**Required action:**
Exactly the lines below from the one with "Definition text_event (text" up to and including the one with "(** ** Data of the exchange *)" make up the answer, with nothing else added.

**Provided entries:**
•••••
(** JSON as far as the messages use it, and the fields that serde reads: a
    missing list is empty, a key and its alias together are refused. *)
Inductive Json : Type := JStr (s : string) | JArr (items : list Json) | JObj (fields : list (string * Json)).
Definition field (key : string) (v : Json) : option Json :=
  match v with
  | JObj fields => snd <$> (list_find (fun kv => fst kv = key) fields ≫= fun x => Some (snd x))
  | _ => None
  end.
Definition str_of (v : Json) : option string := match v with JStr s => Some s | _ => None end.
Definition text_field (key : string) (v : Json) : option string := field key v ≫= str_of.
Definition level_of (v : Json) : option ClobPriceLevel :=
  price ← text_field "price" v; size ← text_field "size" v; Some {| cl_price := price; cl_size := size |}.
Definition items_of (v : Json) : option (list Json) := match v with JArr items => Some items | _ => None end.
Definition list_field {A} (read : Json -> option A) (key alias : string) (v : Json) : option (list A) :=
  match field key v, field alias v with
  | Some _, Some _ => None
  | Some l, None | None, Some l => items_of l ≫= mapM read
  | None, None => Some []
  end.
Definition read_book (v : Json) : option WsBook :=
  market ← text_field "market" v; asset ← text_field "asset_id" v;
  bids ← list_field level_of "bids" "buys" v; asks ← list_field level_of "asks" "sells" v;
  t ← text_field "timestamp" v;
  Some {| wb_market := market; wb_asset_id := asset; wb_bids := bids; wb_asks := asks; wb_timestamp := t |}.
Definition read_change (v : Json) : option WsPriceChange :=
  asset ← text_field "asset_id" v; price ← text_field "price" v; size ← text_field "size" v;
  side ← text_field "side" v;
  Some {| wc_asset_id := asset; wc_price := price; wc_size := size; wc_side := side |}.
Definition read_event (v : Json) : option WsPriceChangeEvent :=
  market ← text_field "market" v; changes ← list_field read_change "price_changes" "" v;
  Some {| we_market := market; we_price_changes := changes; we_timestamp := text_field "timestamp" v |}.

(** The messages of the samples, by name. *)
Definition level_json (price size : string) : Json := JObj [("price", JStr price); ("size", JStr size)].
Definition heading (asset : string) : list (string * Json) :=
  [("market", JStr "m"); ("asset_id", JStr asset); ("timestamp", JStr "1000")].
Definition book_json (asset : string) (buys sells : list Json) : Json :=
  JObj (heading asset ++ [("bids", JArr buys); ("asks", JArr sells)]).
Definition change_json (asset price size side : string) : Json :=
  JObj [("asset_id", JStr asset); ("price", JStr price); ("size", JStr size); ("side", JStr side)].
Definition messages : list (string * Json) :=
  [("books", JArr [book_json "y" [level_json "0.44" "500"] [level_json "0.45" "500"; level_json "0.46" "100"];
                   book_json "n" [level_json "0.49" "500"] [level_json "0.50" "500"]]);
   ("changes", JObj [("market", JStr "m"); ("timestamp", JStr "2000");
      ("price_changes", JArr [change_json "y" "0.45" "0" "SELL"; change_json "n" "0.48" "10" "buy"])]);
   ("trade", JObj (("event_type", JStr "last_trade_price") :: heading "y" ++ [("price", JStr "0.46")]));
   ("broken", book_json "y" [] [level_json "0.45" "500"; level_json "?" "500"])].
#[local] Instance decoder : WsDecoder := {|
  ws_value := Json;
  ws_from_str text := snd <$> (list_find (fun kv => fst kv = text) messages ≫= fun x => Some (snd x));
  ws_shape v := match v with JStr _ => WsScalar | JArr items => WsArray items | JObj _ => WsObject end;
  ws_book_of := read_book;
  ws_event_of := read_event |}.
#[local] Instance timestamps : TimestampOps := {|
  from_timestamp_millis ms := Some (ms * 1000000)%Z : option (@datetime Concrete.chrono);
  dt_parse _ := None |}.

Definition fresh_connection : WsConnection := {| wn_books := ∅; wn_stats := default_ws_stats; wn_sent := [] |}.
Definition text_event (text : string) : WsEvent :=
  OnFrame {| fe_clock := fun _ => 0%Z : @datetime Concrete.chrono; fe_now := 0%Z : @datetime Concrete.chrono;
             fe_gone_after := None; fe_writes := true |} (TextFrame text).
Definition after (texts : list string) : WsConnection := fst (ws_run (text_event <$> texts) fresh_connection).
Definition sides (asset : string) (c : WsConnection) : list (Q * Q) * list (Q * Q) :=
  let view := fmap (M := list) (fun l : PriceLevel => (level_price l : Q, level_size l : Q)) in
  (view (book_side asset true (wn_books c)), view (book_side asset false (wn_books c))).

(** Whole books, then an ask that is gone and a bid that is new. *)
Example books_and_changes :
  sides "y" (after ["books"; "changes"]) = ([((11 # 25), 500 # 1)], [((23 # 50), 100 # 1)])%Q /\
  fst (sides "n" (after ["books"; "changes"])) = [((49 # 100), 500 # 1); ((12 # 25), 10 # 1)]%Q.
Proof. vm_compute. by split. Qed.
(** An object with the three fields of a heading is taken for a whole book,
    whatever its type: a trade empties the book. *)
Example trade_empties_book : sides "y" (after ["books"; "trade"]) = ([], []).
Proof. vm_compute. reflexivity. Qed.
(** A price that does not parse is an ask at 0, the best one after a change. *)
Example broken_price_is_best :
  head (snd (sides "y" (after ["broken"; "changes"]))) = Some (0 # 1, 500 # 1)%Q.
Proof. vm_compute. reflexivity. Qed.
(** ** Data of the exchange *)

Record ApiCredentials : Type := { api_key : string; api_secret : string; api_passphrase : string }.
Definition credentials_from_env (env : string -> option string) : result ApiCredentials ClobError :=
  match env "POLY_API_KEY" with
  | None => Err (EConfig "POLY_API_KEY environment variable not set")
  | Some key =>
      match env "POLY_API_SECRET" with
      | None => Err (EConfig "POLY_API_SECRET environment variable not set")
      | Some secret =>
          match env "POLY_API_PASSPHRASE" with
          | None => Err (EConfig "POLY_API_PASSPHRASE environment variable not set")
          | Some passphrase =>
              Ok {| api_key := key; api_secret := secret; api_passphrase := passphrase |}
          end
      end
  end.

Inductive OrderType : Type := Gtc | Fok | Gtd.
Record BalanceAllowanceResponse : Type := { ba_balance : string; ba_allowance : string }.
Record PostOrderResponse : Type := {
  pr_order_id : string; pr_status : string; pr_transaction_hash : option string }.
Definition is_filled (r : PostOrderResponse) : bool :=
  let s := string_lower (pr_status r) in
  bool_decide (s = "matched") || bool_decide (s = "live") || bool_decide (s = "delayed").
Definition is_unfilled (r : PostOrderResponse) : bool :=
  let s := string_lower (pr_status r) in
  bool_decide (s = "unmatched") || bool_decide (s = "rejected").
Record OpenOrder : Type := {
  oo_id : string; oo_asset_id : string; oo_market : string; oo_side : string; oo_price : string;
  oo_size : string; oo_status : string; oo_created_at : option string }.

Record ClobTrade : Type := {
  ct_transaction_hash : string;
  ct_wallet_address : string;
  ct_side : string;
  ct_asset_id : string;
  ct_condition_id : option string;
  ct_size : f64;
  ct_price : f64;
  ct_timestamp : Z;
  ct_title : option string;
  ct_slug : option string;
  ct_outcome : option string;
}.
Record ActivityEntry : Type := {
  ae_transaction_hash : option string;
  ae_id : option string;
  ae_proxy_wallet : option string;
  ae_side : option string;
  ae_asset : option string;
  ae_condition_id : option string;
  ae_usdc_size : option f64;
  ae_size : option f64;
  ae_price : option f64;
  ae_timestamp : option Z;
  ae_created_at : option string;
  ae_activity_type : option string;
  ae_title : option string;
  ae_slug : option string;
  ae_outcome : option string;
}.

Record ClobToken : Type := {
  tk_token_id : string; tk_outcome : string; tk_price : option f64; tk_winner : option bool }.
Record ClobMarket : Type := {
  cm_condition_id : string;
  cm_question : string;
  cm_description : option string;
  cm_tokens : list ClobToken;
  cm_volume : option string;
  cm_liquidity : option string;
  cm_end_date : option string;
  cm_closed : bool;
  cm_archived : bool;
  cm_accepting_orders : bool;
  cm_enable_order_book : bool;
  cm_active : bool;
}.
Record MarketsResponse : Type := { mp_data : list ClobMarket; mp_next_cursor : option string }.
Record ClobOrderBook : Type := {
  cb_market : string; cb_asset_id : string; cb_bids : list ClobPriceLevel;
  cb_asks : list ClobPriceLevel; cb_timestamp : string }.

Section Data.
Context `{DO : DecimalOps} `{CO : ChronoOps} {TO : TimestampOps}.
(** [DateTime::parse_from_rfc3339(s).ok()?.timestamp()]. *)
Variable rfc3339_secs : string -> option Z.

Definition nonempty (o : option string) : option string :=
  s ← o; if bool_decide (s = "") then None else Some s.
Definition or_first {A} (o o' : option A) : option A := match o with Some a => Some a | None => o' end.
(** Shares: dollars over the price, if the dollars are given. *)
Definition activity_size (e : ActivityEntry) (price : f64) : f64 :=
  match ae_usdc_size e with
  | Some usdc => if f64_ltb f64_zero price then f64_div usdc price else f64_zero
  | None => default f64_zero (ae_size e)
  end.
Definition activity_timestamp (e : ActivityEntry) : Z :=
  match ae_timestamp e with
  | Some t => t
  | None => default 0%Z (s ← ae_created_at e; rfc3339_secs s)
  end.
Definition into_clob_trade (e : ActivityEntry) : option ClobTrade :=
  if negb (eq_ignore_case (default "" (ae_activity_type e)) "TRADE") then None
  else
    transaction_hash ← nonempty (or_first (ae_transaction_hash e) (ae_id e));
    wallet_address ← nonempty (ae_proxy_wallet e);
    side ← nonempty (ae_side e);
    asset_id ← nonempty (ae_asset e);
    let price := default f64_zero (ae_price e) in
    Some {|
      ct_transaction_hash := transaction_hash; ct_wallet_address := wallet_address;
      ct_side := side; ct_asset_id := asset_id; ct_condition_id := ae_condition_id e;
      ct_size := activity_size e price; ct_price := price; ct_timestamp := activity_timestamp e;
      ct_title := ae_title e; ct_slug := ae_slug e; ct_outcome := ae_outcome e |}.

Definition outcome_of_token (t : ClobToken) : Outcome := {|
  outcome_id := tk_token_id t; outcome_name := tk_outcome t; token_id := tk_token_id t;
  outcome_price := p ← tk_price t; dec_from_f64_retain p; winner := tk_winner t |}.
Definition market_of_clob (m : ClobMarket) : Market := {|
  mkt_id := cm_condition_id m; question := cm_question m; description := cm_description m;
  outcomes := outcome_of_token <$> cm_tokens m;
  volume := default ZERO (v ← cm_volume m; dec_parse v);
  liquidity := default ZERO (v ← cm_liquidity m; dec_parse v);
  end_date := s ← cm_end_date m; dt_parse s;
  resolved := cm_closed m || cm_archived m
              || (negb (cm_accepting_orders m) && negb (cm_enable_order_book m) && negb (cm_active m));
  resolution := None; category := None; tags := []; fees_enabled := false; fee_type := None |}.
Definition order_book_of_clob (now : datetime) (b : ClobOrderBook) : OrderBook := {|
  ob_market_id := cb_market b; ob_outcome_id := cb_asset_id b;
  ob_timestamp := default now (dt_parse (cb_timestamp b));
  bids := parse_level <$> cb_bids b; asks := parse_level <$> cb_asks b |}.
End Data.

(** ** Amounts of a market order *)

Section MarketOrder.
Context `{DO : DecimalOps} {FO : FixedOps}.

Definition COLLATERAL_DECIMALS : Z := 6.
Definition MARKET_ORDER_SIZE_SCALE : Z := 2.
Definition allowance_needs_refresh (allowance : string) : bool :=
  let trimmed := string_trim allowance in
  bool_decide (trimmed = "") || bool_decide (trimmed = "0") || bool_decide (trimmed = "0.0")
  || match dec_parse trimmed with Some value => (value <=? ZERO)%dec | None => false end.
•••••
**Exercise answer:**
Definition text_event (text : string) : WsEvent :=
  OnFrame {| fe_clock := fun _ => 0%Z : @datetime Concrete.chrono; fe_now := 0%Z : @datetime Concrete.chrono;
             fe_gone_after := None; fe_writes := true |} (TextFrame text).
Definition after (texts : list string) : WsConnection := fst (ws_run (text_event <$> texts) fresh_connection).
Definition sides (asset : string) (c : WsConnection) : list (Q * Q) * list (Q * Q) :=
  let view := fmap (M := list) (fun l : PriceLevel => (level_price l : Q, level_size l : Q)) in
  (view (book_side asset true (wn_books c)), view (book_side asset false (wn_books c))).

(** Whole books, then an ask that is gone and a bid that is new. *)
Example books_and_changes :
  sides "y" (after ["books"; "changes"]) = ([((11 # 25), 500 # 1)], [((23 # 50), 100 # 1)])%Q /\
  fst (sides "n" (after ["books"; "changes"])) = [((49 # 100), 500 # 1); ((12 # 25), 10 # 1)]%Q.
Proof. vm_compute. by split. Qed.
(** An object with the three fields of a heading is taken for a whole book,
    whatever its type: a trade empties the book. *)
Example trade_empties_book : sides "y" (after ["books"; "trade"]) = ([], []).
Proof. vm_compute. reflexivity. Qed.
(** A price that does not parse is an ask at 0, the best one after a change. *)
Example broken_price_is_best :
  head (snd (sides "y" (after ["broken"; "changes"]))) = Some (0 # 1, 500 # 1)%Q.
Proof. vm_compute. reflexivity. Qed.
(** ** Data of the exchange *)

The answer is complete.